OKIはAIサーバー機器向けに、製造工程を一括受託する「まるごとEMS」サービスを開始すると発表した。
高放熱PCB技術を軸に、調達からリワークまで一括対応し、製造の高度化に対応する狙いだ。
AIサーバー製造を一貫受託
OKIは、端子数1万超の高性能AI半導体を搭載するサーバー機器に対応した「まるごとEMS」サービスを2026年3月25日から提供開始すると、同年3月24日に発表した。
部品調達や棚卸管理、基板実装、装置組立、試験といった共通工程を横断的に請け負う「共通工程まるごとEMS」のほか、リワーク(※1)を含めた全工程を一貫して担う「製品群まるごとEMS」を提供する。
AIサーバーの製造現場では、高温加熱時のPCBと部品の熱膨張差による反り対策、大量の半導体が発する高熱への対応、AOI(※2)では検出しにくい内部はんだ不良や、検査工程の増加などが課題となっている。
さらに半導体の大型・高額化により、不良発生時の失敗コストや生産期間の増加も課題になっている。
こうした課題に対し、OKIは「銅コイン埋め込みPCB技術(※3)」を活用した高放熱・高多層基板の設計・製造技術を提供する。

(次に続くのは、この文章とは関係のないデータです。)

(* ===== verification/Responder.v ===== *)
(** * The onboarding responder ([cmd/daemon/worker.go], [cmd/daemon/reconcile.go])

    Onboarding requests arrive as messages, each answered by a callback that
    may start a goroutine; at the same time a tenant can be removed. The global
    set of running onboardings, the flag and the wait group of each tenant
    context, and the callbacks and goroutines between their critical sections
    form the state of a step relation. Messages may arrive at any time, also
    after the subscription ended, and callbacks of all tenants interleave. *)

From S2P Require Import Prelude GoStrings Models GoErrors Message ChainTypes Control Json Envelope.
From S2P Require Import Config Tenant Topology.
Local Open Scope Z_scope.

Definition errTenantStopping : error := NewError "tenant is being removed".
Definition errAlreadyRunning : error := NewError "onboarding of this branch is already running".

(** ** The parts of a callback *)

Definition markBranchActive (dbName : string) (branchID : Z) (active : gset string) : bool * gset string :=
  let k := branchKey dbName branchID in
  if bool_decide (k ∈ active) then (false, active) else (true, {[k]} ∪ active).

Definition beginOnboarding (dbName : string) (branchID : Z) (onboarding : gset string) : bool * gset string :=
  let k := branchKey dbName branchID in
  if bool_decide (k ∈ onboarding) then (false, onboarding) else (true, {[k]} ∪ onboarding).

Definition endOnboarding (dbName : string) (branchID : Z) (onboarding : gset string) : gset string :=
  onboarding ∖ {[branchKey dbName branchID]}.

Inductive removal : Type := Serving | Removing | Closed.

(** The part of a tenant context that onboarding uses; [rc_removal] is where
    [removeTenant] of it is. *)
Record onboard_ctx : Type := mkOnboardCtx {
  oc_tenant : Tenant;
  oc_stopping : bool;
  oc_wg : nat;
  oc_removal : removal
}.

Definition set_wg (n : nat) (c : onboard_ctx) : onboard_ctx :=
  mkOnboardCtx (oc_tenant c) (oc_stopping c) n (oc_removal c).

Definition checkOnboardRequest (subject : string) (t : Tenant) (req : OnboardRequest) : option error :=
  if negb (String.eqb (on_DBName req) (tn_DBName t)) || negb (String.eqb (on_TenantKey req) (tn_TenantKey t))
  then Some (NewError "the request is for another tenant")
  else if negb (String.eqb subject (OnboardSubject (on_DBName req) (on_BranchID req)))
  then Some (NewError "the request subject does not name its branch")
  else None.

(** The callback up to [beginOnboarding]. *)
Definition receive (t : Tenant) (subject data : string) (onboarding : gset string)
    : result error OnboardRequest * gset string :=
  match DecodeOnboardRequest data with
  | Err e => (Err e, onboarding)
  | Ok req =>
      match checkOnboardRequest subject t req with
      | Some e => (Err e, onboarding)
      | None =>
          match beginOnboarding (tn_DBName t) (on_BranchID req) onboarding with
          | (true, onboarding) => (Ok req, onboarding)
          | (false, onboarding) => (Err errAlreadyRunning, onboarding)
          end
      end
  end.

(** The section under [onboardingStateMu]. *)
Definition enter (c : onboard_ctx) : option error * onboard_ctx :=
  if oc_stopping c then (Some errTenantStopping, c) else (None, set_wg (S (oc_wg c)) c).

Definition replyOnboard (cause : option error) : OnboardReply :=
  match cause with
  | None => mkOnboardReply true ""
  | Some e => mkOnboardReply false (error_text e)
  end.

Inductive effect : Type :=
| Replied (req : option OnboardRequest) (reply : OnboardReply)  (* no request if it was not decoded or not begun *)
| Onboarded (req : OnboardRequest) (err : option error)         (* processor.OnboardBranch returned *)
| Alerted (email what : string) (err : error)
| StartedBranch (dbName : string) (branchID : Z).

(** After [OnboardBranch] returned [err]; the daemon sets [startBranch]. *)
Definition onboardBranch (t : Tenant) (req : OnboardRequest) (err : option error) : list effect :=
  Onboarded req err ::
  match err with
  | Some e => if String.eqb (tn_AlertEmail t) "" then []
              else [Alerted (tn_AlertEmail t) ("onboarding of branch " +:+ itoa (on_BranchID req)) e]
  | None => [StartedBranch (on_DBName req) (on_BranchID req)]
  end.

(** The effects of starting a worker, and [activeBranches] after it; used where
    a context has no [startBranch] of its own. *)
Definition spawnBranchWorkers (dbName : string) (branchID : Z) (active : gset string) : list effect * gset string :=
  match markBranchActive dbName branchID active with
  | (true, active) => ([StartedBranch dbName branchID], active)
  | (false, active) => ([], active)
  end.

(** ** Interleaving *)

(** Where a callback or its goroutine is: begun, about to reply, about to give
    the branch back after a refusal, onboarding, and after [endOnboarding]. *)
Inductive phase : Type :=
| Entering
| Replying (cause : option error)
| Releasing
| Running
| Returned
| Ended.

Record task : Type := mkTask { tk_ctx : nat; tk_req : OnboardRequest; tk_phase : phase }.

Record responder : Type := mkResponder {
  rp_ctxs : gmap nat onboard_ctx;
  rp_onboarding : gset string;
  rp_tasks : list task;
  rp_log : list effect
}.

Definition task_key (k : task) : string := branchKey (on_DBName (tk_req k)) (on_BranchID (tk_req k)).

Inductive responder_step : responder -> responder -> Prop :=
| step_add id t cs o ts l : cs !! id = None ->
    responder_step (mkResponder cs o ts l) (mkResponder (<[id := mkOnboardCtx t false 0 Serving]> cs) o ts l)
| step_refuse id c subject data e o' cs o ts l : cs !! id = Some c ->
    receive (oc_tenant c) subject data o = (Err e, o') ->
    responder_step (mkResponder cs o ts l) (mkResponder cs o' ts (l ++ [Replied None (replyOnboard (Some e))]))
| step_receive id c subject data req o' cs o ts l : cs !! id = Some c ->
    receive (oc_tenant c) subject data o = (Ok req, o') ->
    responder_step (mkResponder cs o ts l) (mkResponder cs o' (mkTask id req Entering :: ts) l)
| step_enter id c req r c' cs o ts1 ts2 l : cs !! id = Some c -> enter c = (r, c') ->
    responder_step (mkResponder cs o (ts1 ++ mkTask id req Entering :: ts2) l)
      (mkResponder (<[id := c']> cs) o (ts1 ++ mkTask id req (Replying r) :: ts2) l)
| step_reply id req r cs o ts1 ts2 l :
    responder_step (mkResponder cs o (ts1 ++ mkTask id req (Replying r) :: ts2) l)
      (mkResponder cs o (ts1 ++ mkTask id req (match r with None => Running | Some _ => Releasing end) :: ts2)
         (l ++ [Replied (Some req) (replyOnboard r)]))
| step_release id c req cs o ts1 ts2 l : cs !! id = Some c ->
    responder_step (mkResponder cs o (ts1 ++ mkTask id req Releasing :: ts2) l)
      (mkResponder cs (endOnboarding (tn_DBName (oc_tenant c)) (on_BranchID req) o) (ts1 ++ ts2) l)
| step_run id c req err cs o ts1 ts2 l : cs !! id = Some c ->
    responder_step (mkResponder cs o (ts1 ++ mkTask id req Running :: ts2) l)
      (mkResponder cs o (ts1 ++ mkTask id req Returned :: ts2) (l ++ onboardBranch (oc_tenant c) req err))
| step_end id c req cs o ts1 ts2 l : cs !! id = Some c ->
    responder_step (mkResponder cs o (ts1 ++ mkTask id req Returned :: ts2) l)
      (mkResponder cs (endOnboarding (tn_DBName (oc_tenant c)) (on_BranchID req) o) (ts1 ++ mkTask id req Ended :: ts2) l)
| step_done id c req cs o ts1 ts2 l : cs !! id = Some c ->
    responder_step (mkResponder cs o (ts1 ++ mkTask id req Ended :: ts2) l)
      (mkResponder (<[id := set_wg (pred (oc_wg c)) c]> cs) o (ts1 ++ ts2) l)
| step_mark id c cs o ts l : cs !! id = Some c -> oc_removal c = Serving ->
    responder_step (mkResponder cs o ts l)
      (mkResponder (<[id := mkOnboardCtx (oc_tenant c) true (oc_wg c) Removing]> cs) o ts l)
| step_wait id c cs o ts l : cs !! id = Some c -> oc_removal c = Removing -> oc_wg c = O ->
    responder_step (mkResponder cs o ts l)
      (mkResponder (<[id := mkOnboardCtx (oc_tenant c) (oc_stopping c) (oc_wg c) Closed]> cs) o ts l).

Definition responder0 : responder := mkResponder ∅ ∅ [] [].
Definition responder_reachable : responder -> Prop := rtc responder_step responder0.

加えて、X線による高速検査や機能検査の自動化により、品質管理の精度を高める構えだ。
また、熟練技術者と独自開発装置・治具を組み合わせることで、端子数1万超の高性能半導体まで短納期でのリワークを実現する。
※1 リワーク:不良部品を取り外し、正常品に交換して再実装する工程
※2 AOI:自動光学検査。画像認識により基板上の欠陥を検出する技術
※3 銅コイン埋め込みPCB技術:基板内部に銅を埋め込み、放熱性能を高める実装技術
外注進化による効率化と依存リスク
本サービスにおける主なメリットは、製造工程の一元化による効率向上であろう。
複数ベンダーに分散していた工程を統合することで、管理工数の削減や歩留まり改善、納期短縮が期待できる。
特にAIサーバーのように部品単価が高い領域では、不良削減によるコストインパクトは大きくなりそうだ。
一方で、製造を外部に委ねる比率が高まるほど、特定企業への依存が強まるリスクも生じるだろう。
障害発生時の影響範囲が広がる可能性や、製造ノウハウの蓄積が自社に残りにくい点は無視できない。
また、高度なリワークや検査技術が一部企業に集中することで、サプライチェーン全体の柔軟性が低下する懸念もある。
今後は、AI半導体のさらなる高性能化に伴い、製造工程の難易度は一段と上昇すると考えられる。
その中で、設計から製造、修復までを包括するEMSの価値は拡大していくかもしれない。
市場の拡大とともに、同様のモデルが業界全体に波及する展開も考えられそうだ。